10. How is Lalitha different from the other characters in the novel? How does her motivation for working with the Cerulean Mountain Trust compare to Walter's? Does Walter relate to the cerulean warbler on some level?

11. What accounts for the differences between Joey and Jessica? Is it simply a matter of genes and temperament, or does gender matter in their situation?

12. What does Joey want and get from Jenna and Connie? What do they want and get from him?

13. Did Carol and Blake evolve as parents? What sort of life do you predict for their twin daughters?

14. Near the end of the novel, Franzen describes Walter s relationship with Bobby the cat as a sort of troubled marriage. Was their divorce inevitable? When Patty is eventually able to serve as neighborhood peacemaker, even negotiating a truce with Linda Hoffbauer, what does this say about her role in Walter's life? Does she dilute his sense of purpose and principle, or does she keep him grounded in reality?
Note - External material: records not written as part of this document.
(** * Audio summarizer: the two Lambda handlers and the transcript normalizer

    A shallow embedding of
      - [lambda/eventbridge-bedrock-inference/lambda_function.py]
        ([convert_to_txt_file] and [lambda_handler]), in [Module Summarizer];
      - [lambda/s3-trigger-transcribe/lambda_function.py] ([lambda_handler]),
        in [Module Ingest];
      - the event pattern of [summarizer/summarizer_stack.py], in
        [Module Stack].

    Conventions.  A Python [str] is a Rocq [string]; one [ascii] stands for
    one code point below 256.  A Python call either returns or raises, which
    is the type [outcome].  Calls to the AWS services are answered by an
    oracle ([services]) that sees the calls made so far, and are recorded in
    order in a trace.  Logging is not modelled. *)

From Stdlib Require Import String Ascii List Bool Arith ZArith Lia.
Import ListNotations.
Local Open Scope string_scope.

Set Implicit Arguments.

(** ** Python values and built-ins used by the handlers *)

Module Py.

(** Exceptions that can reach the code under study.  [ClientError] is
    botocore's; [Exception_] is any other subclass of [Exception] a
    service call may raise.  [UnboundLocalError] is a subclass of
    [NameError]. *)
Inductive exn : Type :=
| JSONDecodeError
| UnboundLocalError (name : string)
| TypeError (msg : string)
| KeyError (key : string)
| IndexError
| ClientError (msg : string)
| Exception_ (msg : string).

Definition is_NameError (e : exn) : bool :=
  match e with UnboundLocalError _ => true | _ => false end.

Definition is_ClientError (e : exn) : bool :=
  match e with ClientError _ => true | _ => false end.

(** [str(e)] *)
Definition str_exn (e : exn) : string :=
  match e with
  | JSONDecodeError => "JSONDecodeError"
  | UnboundLocalError n =>
      "cannot access local variable '" ++ n
        ++ "' where it is not associated with a value"
  | TypeError m => m
  | KeyError k => "'" ++ k ++ "'"
  | IndexError => "list index out of range"
  | ClientError m => m
  | Exception_ m => m
  end.

Inductive outcome (A : Type) : Type :=
| Return (a : A)
| Raise (e : exn).
Arguments Raise {A} e.

(** Truth value of a [str]: non-empty. *)
Definition truthy (s : string) : bool :=
  match s with EmptyString => false | String _ _ => true end.

(** [str.isspace] on one code point below 256. *)
Definition isspace (c : ascii) : bool :=
  let n := nat_of_ascii c in
  (((9 <=? n) && (n <=? 13)) || ((28 <=? n) && (n <=? 32))
   || (n =? 133) || (n =? 160))%nat.

Fixpoint lstrip (s : string) : string :=
  match s with
  | EmptyString => EmptyString
  | String c r => if isspace c then lstrip r else s
  end.

Fixpoint rstrip (s : string) : string :=
  match s with
  | EmptyString => EmptyString
  | String c r =>
      match rstrip r with
      | EmptyString => if isspace c then EmptyString else String c EmptyString
      | r' => String c r'
      end
  end.

(** [str.strip()] with no argument. *)
Definition strip (s : string) : string := rstrip (lstrip s).

(** How an f-string renders a value that is a [str] or [None]. *)
Definition format_opt (v : option string) : string :=
  match v with Some s => s | None => "None" end.

(** [a != b] where [a] is a [str] and [b] a [str] or [None]. *)
Definition str_ne (a : string) (b : option string) : bool :=
  match b with
  | Some b' => negb (String.eqb a b')
  | None => true
  end.

Definition newline : string := String (ascii_of_nat 10) EmptyString.

(** [s.rfind(c)] for a one-character [c]: the highest index, or -1. *)
Fixpoint rfind_from (c : ascii) (s : string) (i : Z) (found : Z) : Z :=
  match s with
  | EmptyString => found
  | String a r => rfind_from c r (i + 1) (if Ascii.eqb a c then i else found)
  end.

Definition rfind (c : ascii) (s : string) : Z := rfind_from c s 0 (-1).

(** [genericpath._splitext(p, sep, None, extsep)]: the loop that skips the
    leading dots of the last component. *)
Fixpoint splitext_scan (fuel : nat) (p : string) (filenameIndex dotIndex : nat)
  : string * string :=
  match fuel with
  | O => (p, EmptyString)
  | S fuel' =>
      if (filenameIndex <? dotIndex)%nat then
        if negb (String.eqb (substring filenameIndex 1 p) ".") then
          (substring 0 dotIndex p,
           substring dotIndex (String.length p - dotIndex) p)
        else splitext_scan fuel' p (filenameIndex + 1) dotIndex
      else (p, EmptyString)
  end.

(** [os.path.splitext] of [posixpath]: [sep] is "/", [extsep] is ".". *)
Definition splitext (p : string) : string * string :=
  let sepIndex := rfind "/"%char p in
  let dotIndex := rfind "."%char p in
  if (dotIndex >? sepIndex)%Z then
    splitext_scan (S (String.length p)) p
      (Z.to_nat (sepIndex + 1)) (Z.to_nat dotIndex)
  else (p, EmptyString).

End Py.
Import Py.

(** ** Service calls: a trace of calls and an exception *)

Module Effect.

Section WithCalls.

(** The calls a handler can make on the AWS clients. *)
Variable call : Type.

(** A computation starts from the calls made so far and gives the calls
    made when it stops, with its value or the exception it raised. *)
Definition M (A : Type) : Type := list call -> list call * outcome A.

Definition ret {A} (a : A) : M A := fun tr => (tr, Return a).

Definition throw {A} (e : exn) : M A := fun tr => (tr, Raise e).

Definition bind {A B} (m : M A) (k : A -> M B) : M B :=
  fun tr =>
    match m tr with
    | (tr', Return a) => k a tr'
    | (tr', Raise e) => (tr', Raise e)
    end.

(** A client call [c], answered by the service from the earlier calls. *)
Definition perform {A} (c : call) (answer : list call -> outcome A) : M A :=
  fun tr => ((tr ++ [c])%list, answer tr).

(** A pure Python expression that may raise. *)
Definition lift {A} (o : outcome A) : M A := fun tr => (tr, o).

(** [try: m  except <caught> as e: handler e] *)
Definition try_except {A} (m : M A) (caught : exn -> bool)
           (handler : exn -> M A) : M A :=
  fun tr =>
    match m tr with
    | (tr', Raise e) => if caught e then handler e tr' else (tr', Raise e)
    | r => r
    end.
Lemma extract_zone_None (blob : string) :
  extract_zone blob = None <->
  forall q, In q zone_phrases -> mentions q blob = false.
Proof.
  unfold extract_zone, search_group1. split.
  - intros H q Hq. destruct (mentions q blob) eqn:M; [exfalso | reflexivity].
    apply mentions_iff in M as (pre & suf & E & Hs).
    destruct (search I zone_re blob) as [c|] eqn:S.
    + apply search_Some in S as (? & ? & _ & Hc & _).
      apply zone_match_here_Some in Hc as (? & _ & _ & ->). discriminate.
    + apply search_None with (pre := pre) (suf := suf) in S; [|exact E].
      apply (zone_match_here_None _ q) in S; [congruence | exact Hq].
  - intros Hnone.
    destruct (search I zone_re blob) as [c|] eqn:S; [exfalso | reflexivity].
    apply search_Some in S as (pre & suf & E & Hc & _).
    apply zone_match_here_Some in Hc as (p' & Hp' & Hs & _).
    specialize (Hnone p' Hp').
    assert (mentions p' blob = true)
      by (apply mentions_iff; now exists pre, suf).
    congruence.
Qed.

Lemma lower_take (n : nat) (s : string) :
  Py.lower (Py.take n s) = Py.take n (Py.lower s).
Proof.
  revert s; induction n as [|n IH]; intros [|a s]; simpl; try reflexivity.
  now rewrite IH.
Qed.

Lemma take_append_le (n : nat) (z rest : string) :
  n <= String.length z -> Py.take n (z +:+ rest) = Py.take n z.
Proof.
  revert z; induction n as [|n IH]; intros z L.
  - now destruct (z +:+ rest), z.
  - destruct z as [|a z]; simpl in *; [lia|]. now rewrite IH by lia.
Qed.

(** A phrase that matches at the start of [s] fixes the first four
    characters of [s] up to case. *)
Lemma lit_startswith_take4 (p s : string) :
  lit_startswith I p s = true -> 4 <= String.length p ->
  Py.lower (Py.take 4 s) = Py.take 4 (Py.lower p).
Proof.
  intros H L. apply lit_startswith_I in H as (z & rest & -> & E).
  assert (String.length z = String.length p) as Lz
    by now rewrite <- (length_lower z), E, length_lower.
  rewrite take_append_le by lia. now rewrite lower_take, E.
Qed.

(** At one place of a text at most one of the four phrases matches. *)
Lemma zone_phrases_exclusive (p q s : string) :
  In p zone_phrases -> In q zone_phrases ->
  lit_startswith I p s = true -> lit_startswith I q s = true -> p = q.
Proof.
  intros Hp Hq Sp Sq.
  assert (Py.take 4 (Py.lower p) = Py.take 4 (Py.lower q)) as E.
  { rewrite <- (lit_startswith_take4 p s), <- (lit_startswith_take4 q s);
      auto.
    - simpl in Hq. destruct Hq as [<- | [<- | [<- | [<- | []]]]]; simpl; lia.
    - simpl in Hp. destruct Hp as [<- | [<- | [<- | [<- | []]]]]; simpl; lia. }
  simpl in Hp, Hq.
  destruct Hp as [<- | [<- | [<- | [<- | []]]]];
    destruct Hq as [<- | [<- | [<- | [<- | []]]]];
    try reflexivity; vm_compute in E; discriminate E.
Qed.

Lemma length_take (n : nat) (s : string) :
  n <= String.length s -> String.length (Py.take n s) = n.
Proof.
  revert s; induction n as [|n IH]; intros [|a s]; simpl; try reflexivity;
    try lia.
  intros L. rewrite IH; lia.
Qed.

(** A phrase that starts at a place of the blob splits the blob there. *)
Lemma occurs_at_split (q : string) (j : nat) (blob : string) :
  In q zone_phrases -> occurs_at q j blob = true ->
  j + String.length q <= String.length blob
  /\ exists z post,
       blob = Py.take j blob +:+ z +:+ post /\ Py.lower z = Py.lower q.
Proof.
  unfold occurs_at. intros Hq H.
  pose proof (lit_startswith_length _ _ _ H) as L. rewrite length_drop in L.
  assert (0 < String.length q) as Lq
    by (simpl in Hq; destruct Hq as [<- | [<- | [<- | [<- | []]]]];
        simpl; lia).
  split; [lia|].
  apply lit_startswith_I in H as (z & post & E & Hz).
  exists z, post. split; [|exact Hz]. rewrite <- E. symmetry. apply take_drop.
Qed.

Lemma split_occurs_at (q pre z post : string) :
  Py.lower z = Py.lower q ->
  occurs_at q (String.length pre) (pre +:+ z +:+ post) = true.
Proof.
  intros Hz. unfold occurs_at.
  replace (Py.drop (String.length pre) (pre +:+ z +:+ post))
    with (z +:+ post).
  - apply lit_startswith_I. now exists z, post.
  - clear. induction pre as [|a pre IH]; simpl; [now destruct (z +:+ post)|].
    exact IH.
Qed.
15. How would you answer the essential question raised by Walter's deal with the Texas rancher Vin Haven: What is the best way to achieve environmental conservation?

16. Consider the novel s epigraph, taken from Shakespeare's The Winter's Tale. The lines are spoken by Paulina in the final act, after she learns the fate of her dead husband. She receives the news while surrounded by happy endings for the other characters. The most obvious parallel is to Walter, but who else might be reflected in these lines?

17. What unique truths emerge in Freedom? In what ways does this novel enhance themes (such as love and commitment, family angst, the intensity of adolescence, and the individual against the giant corporate, governmental, and otherwise) featured in Franzen's previous works, including his nonfiction?